Sport Performance

BTEC Sport pupils visit University of Essex

On Thursday 27 September, the BTEC Sport students of Year 12 took a visit to the University of Essex, located in Colchester. On arrival we were swiftly greeted by Kelly Murray who works in the Human Performance Unit (HPU) at the university.

In the first sports science laboratory Kelly discussed with us the work that goes on at the university with elite level athletes and what her roles and responsibilities are. Kelly is in charge of the HPU which involves training and testing athletes to enhance their sporting ability and improve their weaknesses. For example, NFL players will visit from the USA to be put on the university's HPU programmes to improve certain aspects of their performance. This could be from testing and improving agility, to testing and improving cardiovascular fitness.

Our first test of the day was the sub-maximal predictive V02 max. This included small groups where one volunteer from each group would cycle on a bike, not to their maximal ability, but using data from a heart rate monitor and power wattage output to determine their predicted V02 max. This activity was not maximal but we were able to make calculations and use the line of best fit to analyse their fitness levels.

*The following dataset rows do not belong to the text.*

(* ===== verification/TypesProof.v ===== *)
(** * Identity, erasure and subtyping

    [Identical] is equality of types; the search of [classSubtype] finds
    exactly the classes that can be reached; [IsSubtype] decides the subtyping
    of JLS 4.10, as the reflexive and transitive closure of the direct
    supertype relation; [Supers] lists what can be reached, each once. *)
From stdpp Require Import relations.
From S2P Require Import Prelude.
From S2P Require Import Types.

(** ** Primitive conversions *)

Definition kinds : list Kind :=
  [KindError; KindVoid; KindNull; KindBoolean; KindByte; KindShort; KindChar; KindInt; KindLong; KindFloat; KindDouble;
   KindClass; KindArray; KindTypeVar; KindWildcard; KindIntersection].

Lemma kinds_all k : k ∈ kinds.
Proof. destruct k; unfold kinds; set_solver. Qed.

Lemma widens_trans a b c : widens_kind a b = true -> widens_kind b c = true -> widens_kind a c = true.
Proof. destruct a, b; try discriminate; destruct c; try discriminate; reflexivity. Qed.

Lemma widens_primitive a b : widens_kind a b = true -> IsPrimitive a = true /\ IsPrimitive b = true.
Proof. destruct a, b; try discriminate; auto. Qed.

(** Binary numeric promotion answers the least of int, long, float and
    double to which both operands are, or widen to, by JLS 5.1.2. *)
Theorem promotion_least (a b : ty) :
  let le f t := (bool_decide (kind_of f = kind_of t) || Widens false f t) = true in
  IsNumeric (kind_of a) = true -> IsNumeric (kind_of b) = true ->
  le a (PromoteBinary a b) /\ le b (PromoteBinary a b) /\
  forall t, t ∈ [Int_; Long_; Float_; Double_] -> le a t -> le b t -> le (PromoteBinary a b) t.
Proof.
  intros le Ha Hb. subst le. unfold Widens, PromoteBinary in *. destruct (kind_of a); try discriminate; destruct (kind_of b); try discriminate;
    (split; [reflexivity|split; [reflexivity|]]); intros t Ht; repeat (apply elem_of_cons in Ht as [-> |Ht]; [cbn; intros; first [reflexivity|discriminate]|]); inversion Ht.
Qed.

Section Proofs.
Context `{T : Table}.

(** ** Identity *)

Section Identity.
Context (Hinj : forall v v', VarSym v = VarSym v' -> v = v').

Lemma Identical_eq : forall a b, Identical a b = true <-> a = b.
Proof.
  fix IH 1. intros a b.
  assert (all_eq : forall l l', (fix all (l l' : list ty) : bool :=
         match l, l' with [], [] => true | x :: l, x' :: l' => Identical x x' && all l l' | _, _ => false end) l l' = true <-> l = l').
  { clear a b. fix IHl 1. intros [|x l] [|x' l']; try (split; [discriminate|discriminate]); [tauto|].
    rewrite andb_true_iff, IH, IHl. split; [intros [-> ->]; reflexivity|intros [= -> ->]; auto]. }
  destruct a as [k|s args outer|e|v|w o|l|s], b as [k'|s' args' outer'|e'|v'|w' o'|l'|s']; try (split; discriminate); cbn [Identical].
  - rewrite bool_decide_eq_true. split; congruence.
  - rewrite !andb_true_iff, bool_decide_eq_true, all_eq. destruct outer as [o|], outer' as [o'|]; try (rewrite IH); split; intuition congruence.
  - rewrite IH. split; congruence.
  - rewrite bool_decide_eq_true. split; [intros E; f_equal; auto|congruence].
  - rewrite andb_true_iff, bool_decide_eq_true. destruct o as [o|], o' as [o'|]; try (rewrite IH); split; intuition congruence.
  - rewrite all_eq. split; congruence.
  - rewrite bool_decide_eq_true. split; congruence.
Qed.
End Identity.

(** ** The search for a class *)

Definition supers (c : cls) : list ty := option_list (Supertype c) ++ Interfaces c.
Definition edge (c d : cls) : Prop := exists t, t ∈ supers c /\ class_of t = Some d.

(** The classes of the compilation: whatever a class of [X] names is in [X]. *)
Context (X : gset cls) (Xclosed : forall c d, c ∈ X -> edge c d -> d ∈ X).

(** What a search that fails leaves: every class it has marked has its
    direct supertypes marked, and is not the class sought. *)
Definition explored (sup : cls) (seen seen' : gset cls) : Prop :=
  seen ⊆ seen' /\ seen' ⊆ seen ∪ X /\ forall c, c ∈ seen' -> c ∉ seen -> c <> sup /\ forall d, edge c d -> d ∈ seen'.

Lemma explored_refl sup seen : explored sup seen seen.
Proof. split_and!; [set_solver|set_solver|]. intros c H1 H2. contradiction. Qed.

Lemma explored_trans sup s1 s2 s3 : explored sup s1 s2 -> explored sup s2 s3 -> explored sup s1 s3.
Proof.
  intros (A1 & A2 & A3) (B1 & B2 & B3). split_and!; [set_solver|set_solver|]. intros c Hc Hn. destruct (decide (c ∈ s2)) as [H|H].
  - destruct (A3 c H Hn) as [H1 H2]. split; [exact H1|]. intros d Hd. apply B1, H2, Hd.
  - apply B3; assumption.
Qed.

(** The loop over the direct supertypes, for any recursive call. *)
Fixpoint walk (rec : cls -> gset cls -> option (bool * gset cls)) (l : list ty) (seen : gset cls) : option (bool * gset cls) :=
  match l with
  | [] => Some (false, seen)
  | t :: l =>
      match class_of t with
      | None => walk rec l seen
      | Some c => r ← rec c seen; let '(b, seen) := r : bool * gset cls in if b then Some (true, seen) else walk rec l seen
      end
  end.

Lemma classSubtype_step n sub sup seen :
  classSubtype (S n) sub sup seen =
    if bool_decide (sub = sup) then Some (true, seen)
    else if bool_decide (sub ∈ seen) then Some (false, seen)
    else if bool_decide (Binary sup = ObjectName) then Some (true, {[sub]} ∪ seen)
    else walk (fun c => classSubtype n c sup) (supers sub) ({[sub]} ∪ seen).
Proof.
  cbn [classSubtype]. repeat (destruct (bool_decide _); [reflexivity|]). fold (supers sub). generalize ({[sub]} ∪ seen). generalize (supers sub) as l.
  induction l as [|t l IH]; intros s; cbn; [reflexivity|]. destruct (class_of t); [|apply IH].
  destruct (classSubtype n c sup s) as [[b s']|]; [|reflexivity]. cbn. destruct b; [reflexivity|apply IH].
Qed.

(** What a call promises. *)
Definition found (sub sup : cls) (seen : gset cls) (r : option (bool * gset cls)) : Prop :=
  exists b seen', r = Some (b, seen') /\
    if b : bool then Binary sup = ObjectName \/ rtc edge sub sup else explored sup seen seen' /\ sub ∈ seen'.

Lemma walk_found n sup l : (forall sub seen, sub ∈ X -> (size (X ∖ seen) < n)%nat -> found sub sup seen (classSubtype n sub sup seen)) ->
  forall seen, (forall t d, t ∈ l -> class_of t = Some d -> d ∈ X) -> (size (X ∖ seen) < n)%nat ->
  exists b seen', walk (fun c => classSubtype n c sup) l seen = Some (b, seen') /\
    if b : bool then Binary sup = ObjectName \/ exists t d, t ∈ l /\ class_of t = Some d /\ rtc edge d sup
    else explored sup seen seen' /\ forall t d, t ∈ l -> class_of t = Some d -> d ∈ seen'.
Proof.
  intros Hrec. induction l as [|t l IH]; intros seen Hl Hn; cbn [walk].
  - exists false, seen. split; [reflexivity|]. split; [apply explored_refl|]. intros t d Ht. inversion Ht.
  - assert (Hl' : forall t d, t ∈ l -> class_of t = Some d -> d ∈ X) by (intros t' d Ht; apply Hl; set_solver).
    destruct (class_of t) as [c|] eqn:Et.
    + destruct (Hrec c seen (Hl t c ltac:(set_solver) Et) Hn) as (b & s1 & E & H). rewrite E. cbn. destruct b.
      { exists true, s1. split; [reflexivity|]. destruct H as [H|H]; [auto|right]. exists t, c. split_and!; [set_solver|exact Et|exact H]. }
      destruct H as [He Hc]. destruct (IH s1 Hl') as (b & s2 & E2 & H2).
      { eapply Nat.le_lt_trans; [apply subseteq_size|exact Hn]. destruct He as [He _]. set_solver. }
      exists b, s2. split; [exact E2|]. destruct b.
      * destruct H2 as [H2|(t' & d & Ht & Hd & H2)]; [auto|right]. exists t', d. split_and!; [set_solver|exact Hd|exact H2].
      * destruct H2 as [H2 H3]. split; [eapply explored_trans; eauto|]. intros t' d Ht Hd. apply elem_of_cons in Ht as [-> |Ht]; [|eauto].
        assert (d = c) by congruence. subst d. apply H2, Hc.
    + destruct (IH seen Hl' Hn) as (b & s2 & E2 & H2). exists b, s2. split; [exact E2|]. destruct b.
      * destruct H2 as [H2|(t' & d & Ht & Hd & H2)]; [auto|right]. exists t', d. split_and!; [set_solver|exact Hd|exact H2].
      * destruct H2 as [H2 H3]. split; [exact H2|]. intros t' d Ht Hd. apply elem_of_cons in Ht as [-> |Ht]; [congruence|eauto].
Qed.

We then went to another lab where the maximal oxygen consumption test was to take place. Our class volunteer for this testing was Hamish C. This involved Hamish running on a treadmill with a gas analyser which recorded his oxygen and carbon dioxide inhalation and exhalation, and also his pattern of breathing until he reached exhaustion. This was great fun to watch, but also to take part in as everyone had a responsibility. Dayaan was recording his heart rate after every two minutes and we were making sure he didn't step too far back on the treadmill when his legs started to fatigue to prevent him falling off. Hamish most definitely felt he had reached his limit once he was finished and was extremely out of breath, but was pleased he had done it once his heart rate was back to resting. From the information gathered we then analysed how his rates of breathing changed throughout the run, and how the amounts of gases he was exhaling and inhaling increased the further he went. His V02 max was recorded as 58.7 which puts him in the elite athlete category.

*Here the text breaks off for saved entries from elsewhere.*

(** ** Loops and breaks ([hasBreak]) *)

(** The walk below a node; [nest] counts the loops and switches on the way. *)
Fixpoint breaks (nest : nat) (t : tree) : bool :=
  match t with
  | Tree n l =>
      match n with
      | AStmt (BreakStmt _ _ Label) => (nest =? 0)%nat || match Label with Some _ => true | None => false end
      | AExpr (LambdaExpr _ _ _ _ _ _ _) | ADecl (ClassDecl _ _ _ _ _ _ _ _ _ _ _) | ADecl (InterfaceDecl _ _ _ _ _ _ _ _ _ _)
      | ADecl (EnumDecl _ _ _ _ _ _ _ _ _ _ _) | ADecl (RecordDecl _ _ _ _ _ _ _ _ _ _ _ _) => false
      | AStmt (WhileStmt _ _ _ _) | AStmt (DoStmt _ _ _ _ _) | AStmt (ForStmt _ _ _ _ _ _) | AStmt (RangeStmt _ _ _ _ _ _)
      | AStmt (SwitchStmt _ _ _ _) => existsb (breaks (S nest)) l
      | _ => existsb (breaks nest) l
      end
  end.

Definition hasBreak (s : Stmt) : bool := breaks 0 (tree_Stmt s).

Section Constants.
Context `{Attribution}.

Definition const_bool (x : Expr) : option bool := k ← recorded (ConstAt x); match cValue k with Some (VBool b) => Some b | _ => None end.
Definition isConstTrue (x : Expr) : bool := match const_bool x with Some b => b | None => false end.
Definition isConstFalse (x : Expr) : bool := match const_bool x with Some b => negb b | None => false end.

Definition tracked (k : VarKind) : bool :=
  match k with VarLocal | VarParam | VarBinding | VarResource | VarExceptionParam | VarField => true | _ => false end.

Fixpoint varOf (x : Expr) : option var :=
  match x with
  | ParenExpr _ _ X _ => varOf X
  | EIdent _ | EName _ | SelectorExpr _ _ _ _ => v ← UseVar (key x); if tracked (VarKindOf v) then Some v else None
  | _ => None
  end.

(** ** Captures ([analyzer/flow/capture.go]) *)

Definition capture_message : bytes :=
  bs "local variables referenced from a lambda expression or inner class must be final or effectively final: %s".

Definition mayCapture (v : var) (owner : ctx) : bool := VarFinal v || (default 0 (writes owner !! v) <=? 1).

Definition appendUnique (l : list var) (v : var) : list var := if bool_decide (v ∈ l) then l else l ++ [v].

(** The context of the chain that declares a variable, by its distance. *)
Definition owner_of (v : var) (chain : list ctx) : option (nat * ctx) := list_find (fun c => 0 <= indexOf c v) chain.

Definition noteCapture (v : var) (x : Expr) : Flow unit :=
  chain ← get (fun f => tail (cxs f));
  match owner_of v chain with
  | None => mret tt
  | Some (_, owner) =>
      if bool_decide (VarKindOf v = VarField) then mret tt
      else if negb (mayCapture v owner) then error_at (expr_span x) capture_message [AStr (VarName v)]
      else
        c ← cx;
        match method_ c with
        | Some m => put (fun f =>
            mkFlow (store_ f) (cxs f) (reported f) (Diags f) (<[m := appendUnique (default [] (Captured f !! m)) v]> (Captured f))
              (EffectivelyFinal f) (Unreachable f))
        | None => mret tt
        end
  end.

Definition noteWrite (v : var) (x : Expr) : Flow unit :=
  chain ← get (fun f => tail (cxs f));
  match owner_of v chain with
  | None => mret tt
  | Some (i, _) =>
      _ ← put (fun f => set_cxs (alter (wrote v) (S i) (cxs f)) f);
      error_at (expr_span x) capture_message [AStr (VarName v)]
  end.

(** ** Checked exceptions ([analyzer/flow/throws.go]) *)

Definition class_type (c : cls) : ty := TClass (Some c) [] None.

Definition ThrowableName : bytes := bs "java/lang/Throwable".

Definition under (t : ty) (name : bytes) : bool :=
  match ClassNamed name with Some c => isSubtype t (class_type c) | None => false end.

Definition isChecked (t : ty) : bool :=
  negb (IsError (Some t)) && under t ThrowableName && negb (under t (bs "java/lang/RuntimeException")) && negb (under t (bs "java/lang/Error")).

Definition isBroadCatch (t : ty) : bool :=
  match t with
  | TClass (Some s) _ _ => bool_decide (ClassBinary s = ThrowableName) || bool_decide (ClassBinary s = bs "java/lang/Exception")
  | _ => false
  end.

Definition coveredBy (t : ty) (layer : list ty) : bool := existsb (isSubtype t) layer.

Definition handled (c : ctx) (t : ty) : bool := existsb (coveredBy t) (caught c) || coveredBy t (declared c).

Definition raise (t : ty) (sp : Span) : Flow unit :=
  if negb (isChecked t) then mret tt
  else
    _ ← change (fun c => set_thrown (thrown c ++ [t]) c);
    c ← cx;
    if handled c t then mret tt
    else error_at sp (bs "unreported exception %s; must be caught or declared to be thrown") [AType t].

Definition throwType (x : Expr) (sp : Span) : Flow unit :=
  let t := TypeAt (key x) in if IsError (Some t) then mret tt else raise t sp.

Definition callThrows (n : Any) (sp : Span) : Flow unit :=
  match UseMethod n ≫= MethodTypeOf with Some mt => each (fun t => raise t sp) (Throws mt) | None => mret tt end.

Definition resource_type (r : Resource) : option ty :=
  match r with
  | mkResource _ _ (Some x) => Some (TypeAt (key x))
  | mkResource _ (Some (mkVarDecl _ _ _ (d :: _) _)) None => Some (TypeAt (AVarDeclarator d))
  | _ => None
  end.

Our final task was the anaerobic Wingate test, which is a six second sprint on a bike to determine power output. This was enjoyable and there was definitely some competition among the atmosphere of the classmates. We then discussed and evaluated the validity and reliability of this fitness test. For example, one of the boys stood up on the bike when doing the six second sprint making the results unreliable compared to the rest of the class who remained seated during this test.

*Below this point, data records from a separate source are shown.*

(* ===== verification/FlowRun.v ===== *)
(** * Runs of the flow analysis that end

    A logic of runs that end: a walk given states it owns ends, changes only
    arrays it owns, and the states it answers are owned.  Ownership is what
    makes the loops end: the body of a loop works on a copy, so the entry state
    it is merged with can only lose bits. *)
From S2P Require Import Prelude.
From S2P Require Import Token SourceFile Ast AstWalk Types Fold Bits BitsSets FlowState Flow.

(** ** Runs *)

Definition ends {A} (O : nat -> Prop) (m : Flow A) (Q : A -> flow -> Prop) (f : flow) : Prop :=
  exists a f', m f = Some (a, f') /\ grows O (store_ f) (store_ f') /\ Q a f'.

Definition ready (O : nat -> Prop) (f : flow) : Prop := based O (store_ f) /\ good (store_ f).
Definition owned (O : nat -> Prop) (s : state) (f : flow) : Prop := own_state O s (store_ f).

(** What a run leaves standing. *)
Definition after (O : nat -> Prop) (f f' : flow) : Prop := grows O (store_ f) (store_ f').

#[export] Instance after_preorder O : PreOrder (after O).
Proof. split; [intros f; unfold after; reflexivity|intros f g h; unfold after; apply transitivity]. Qed.

Definition anything {A} (_ : A) (_ : flow) : Prop := True.
Definition a_slice (O : nat -> Prop) (s : slice) (f : flow) : Prop := own O s (store_ f).
Definition a_state (O : nat -> Prop) (s : state) (f : flow) : Prop := owned O s f.
Definition a_cond (O : nat -> Prop) (c : cond) (f : flow) : Prop := owned O (whenTrue c) f /\ owned O (whenFalse c) f.
Definition states (O : nat -> Prop) (l : list state) (f : flow) : Prop := Forall (fun s => owned O s f) l.

Lemma ready_after O f f' : ready O f -> after O f f' -> ready O f'.
Proof. intros [Hb Hg] Ha. split; [eapply based_grows; eassumption|by apply (grows_good _ _ _ Ha)]. Qed.

Lemma owned_after O s f f' : owned O s f -> after O f f' -> owned O s f'.
Proof. intros Hs Ha. eapply own_state_grows; eassumption. Qed.

Lemma own_after O s f f' : a_slice O s f -> after O f f' -> a_slice O s f'.
Proof. intros Hs Ha. eapply own_grows; eassumption. Qed.

Lemma cond_after O c f f' : a_cond O c f -> after O f f' -> a_cond O c f'.
Proof. intros [Ht Hf] Ha. split; eapply owned_after; eassumption. Qed.

Lemma states_after O l f f' : states O l f -> after O f f' -> states O l f'.
Proof. intros Hl Ha. eapply Forall_impl; [exact Hl|]. intros s Hs. eapply owned_after; [exact Hs|exact Ha]. Qed.

Lemma states_snoc O l s f : states O l f -> owned O s f -> states O (l ++ [s]) f.
Proof. intros Hl Hs. apply Forall_app. split; [done|]. constructor; [done|constructor]. Qed.

(** Facts of an older run, at the run at work. *)
Ltac carry G :=
  match type of G with
  | after ?O ?f ?f' =>
      repeat match goal with
      | X : ready O f |- _ => apply (ready_after O f f') in X; [|exact G]
      | X : owned O ?s f |- _ => apply (owned_after O s f f') in X; [|exact G]
      | X : a_state O ?s f |- _ => apply (owned_after O s f f') in X; [|exact G]
      | X : a_slice O ?s f |- _ => apply (own_after O s f f') in X; [|exact G]
      | X : a_cond O ?c f |- _ => apply (cond_after O c f f') in X; [|exact G]
      | X : states O ?l f |- _ => apply (states_after O l f f') in X; [|exact G]
      end
  end.

Lemma ends_ret {A} O (a : A) Q f : Q a f -> ends O (mret a) Q f.
Proof. intros Hq. exists a, f. split; [done|]. split; [reflexivity|done]. Qed.

Lemma ends_bind {A B} O (m : Flow A) (k : A -> Flow B) P Q f :
  ends O m P f -> (forall a f', after O f f' -> P a f' -> ends O (k a) Q f') -> ends O (m ≫= k) Q f.
Proof.
  intros (a & f1 & Em & G & Hp) Hk. destruct (Hk a f1 G Hp) as (b & f2 & Ek & G' & Hq).
  exists b, f2. split; [cbn; unfold mbind, Flow_bind; by rewrite Em|]. split; [by etransitivity|done].
Qed.

Lemma ends_impl {A} O (m : Flow A) P Q f : (forall a f', after O f f' -> P a f' -> Q a f') -> ends O m P f -> ends O m Q f.
Proof. intros Hpq (a & f' & Em & G & Hp). exists a, f'. auto. Qed.

(** A run on arrays allocated since is one on arrays that are owned. *)
Lemma ends_since {A} O (m : Flow A) Q f : ready O f -> ends (since (store_ f)) m Q f -> ends O m Q f.
Proof.
  intros [Hb _] (a & f' & Em & G & Hp). exists a, f'. split; [done|]. split; [|done]. eapply grows_weaken; [|exact G]. intros p _. apply Hb.
Qed.

Lemma ends_get {A} O (g : flow -> A) (Q : A -> flow -> Prop) f : Q (g f) f -> ends O (get g) Q f.
Proof. intros Hq. exists (g f), f. split; [done|]. split; [reflexivity|done]. Qed.

Lemma ends_put O g f : store_ (g f) = store_ f -> ends O (put g) anything f.
Proof. intros E. exists tt, (g f). split; [done|]. rewrite E. split; [reflexivity|done]. Qed.

Lemma ends_store {A} O (g : store -> A * store) Q f :
  (let '(a, h) := g (store_ f) in grows O (store_ f) h /\ Q a (set_store h f)) -> ends O (on_store g) Q f.
Proof. unfold ends, on_store. destruct (g (store_ f)) as [a h]. intros [G Hq]. exists a, (set_store h f). auto. Qed.

Lemma ends_store_ O g f : grows O (store_ f) (g (store_ f)) -> ends O (on_store_ g) anything f.
Proof. intros G. exists tt, (set_store (g (store_ f)) f). split; [done|]. split; [exact G|exact I]. Qed.

Lemma ends_each {A} O (g : A -> Flow unit) l f :
  ready O f -> (forall a f', In a l -> after O f f' -> ready O f' -> ends O (g a) anything f') -> ends O (each g l) anything f.
Proof.
  revert f. induction l as [|a l IH]; intros f Hr Hg; cbn [each]; [by apply ends_ret|].
  eapply ends_bind; [apply Hg; [by left|reflexivity|done]|]. intros _ f' G _. apply IH; [eapply ready_after; eassumption|].
  intros b f'' Hb G' Hr'. apply Hg; [by right|etransitivity; [exact G|exact G']|done].
Qed.

Lemma ends_maybe {A} O (g : A -> Flow unit) o f : (forall a, o = Some a -> ends O (g a) anything f) -> ends O (maybe g o) anything f.
Proof. destruct o; intros Hg; [by apply Hg|by apply ends_ret]. Qed.

(** An accumulator of states along a list. *)
Lemma ends_along {A S} O (P : S -> flow -> Prop) (g : S -> A -> Flow S) s l f :
  (forall s f f', P s f -> after O f f' -> P s f') -> ready O f -> P s f ->
  (forall s a f', In a l -> after O f f' -> ready O f' -> P s f' -> ends O (g s a) P f') -> ends O (along g s l) P f.
Proof.
  intros Hm. revert s f. induction l as [|a l IH]; intros s f Hr Hs Hg; cbn [along]; [by apply ends_ret|].
  eapply ends_bind; [apply Hg; [by left|reflexivity|done..]|]. intros s' f' G Hs'. apply IH; [eapply ready_after; eassumption|done|].
  intros t b f'' Hb G' Hr' Ht. apply Hg; [by right|etransitivity; [exact G|exact G']|done..].
Qed.

(** ** Runs that leave the arrays alone *)

Class Quiet {A} (m : Flow A) : Prop := quiet_run f : exists a f', m f = Some (a, f') /\ store_ f' = store_ f.

Lemma ends_quiet {A} O (m : Flow A) `{!Quiet m} f : ends O m anything f.
Proof. destruct (quiet_run (m := m) f) as (a & f' & E & Es). exists a, f'. rewrite Es. split; [done|]. split; [reflexivity|exact I]. Qed.

#[export] Instance quiet_ret {A} (a : A) : Quiet (mret a).
Proof. intros f. exists a, f. done. Qed.
#[export] Instance quiet_bind {A B} (m : Flow A) (k : A -> Flow B) : Quiet m -> (forall a, Quiet (k a)) -> Quiet (m ≫= k).
Proof.
  intros Hm Hk f. destruct (quiet_run (m := m) f) as (a & f1 & E & E1). destruct (quiet_run (m := k a) f1) as (b & f2 & E' & E2).
  exists b, f2. cbn. unfold mbind, Flow_bind. rewrite E, E2. done.
Qed.
#[export] Instance quiet_get {A} (g : flow -> A) : Quiet (get g).
Proof. intros f. exists (g f), f. done. Qed.
#[export] Instance quiet_cx : Quiet cx.
Proof. apply quiet_get. Qed.
#[export] Instance quiet_of_store {A} (g : store -> A) : Quiet (of_store g).
Proof. apply quiet_get. Qed.
#[export] Instance quiet_change g : Quiet (change g).
Proof. intros f. unfold change, put. eexists _, _. split; [done|]. by destruct (cxs f). Qed.
#[export] Instance quiet_cxs l : Quiet (put (set_cxs l)).
Proof. intros f. exists tt, (set_cxs l f). done. Qed.
#[export] Instance quiet_each {A} (g : A -> Flow unit) l : (forall a, Quiet (g a)) -> Quiet (each g l).
Proof. intros Hg. induction l; cbn [each]; apply _. Qed.
#[export] Instance quiet_maybe {A} (g : A -> Flow unit) o : (forall a, Quiet (g a)) -> Quiet (maybe g o).
Proof. intros Hg. destruct o; cbn [maybe]; apply _. Qed.

#[export] Instance quiet_if {A} (b : bool) (m m' : Flow A) : Quiet m -> Quiet m' -> Quiet (if b then m else m').
Proof. by destruct b. Qed.

(** By cases on what the code tests. *)
Ltac quiet :=
  repeat first [ progress intros | apply _
               | match goal with |- Quiet (if ?b then _ else _) => destruct b | |- Quiet (match ?x with _ => _ end) => destruct x end
               | apply quiet_bind | apply quiet_each | apply quiet_maybe ].

#[export] Instance quiet_declare v b : Quiet (declare v b).
Proof. unfold declare. quiet. Qed.

Section Quiet.
Context `{Attribution}.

This trip was an extremely useful insight into sport science and benefited us as students as were able to apply this knowledge to our coursework and to understand more about how fitness testing works, also allowing us to see the key factors to it, e.g. validity and reliability. In addition we were able to apply the anatomy and physiology learnt, for example how Hamish used his intercostal muscles to increase his tidal volume and how his breathing rates changed which linked to the data results.

Overall, this was an extremely enjoyable trip that benefited the students and would definitely be a trip I recommend to students looking to take BTEC Sport in Sixth Form.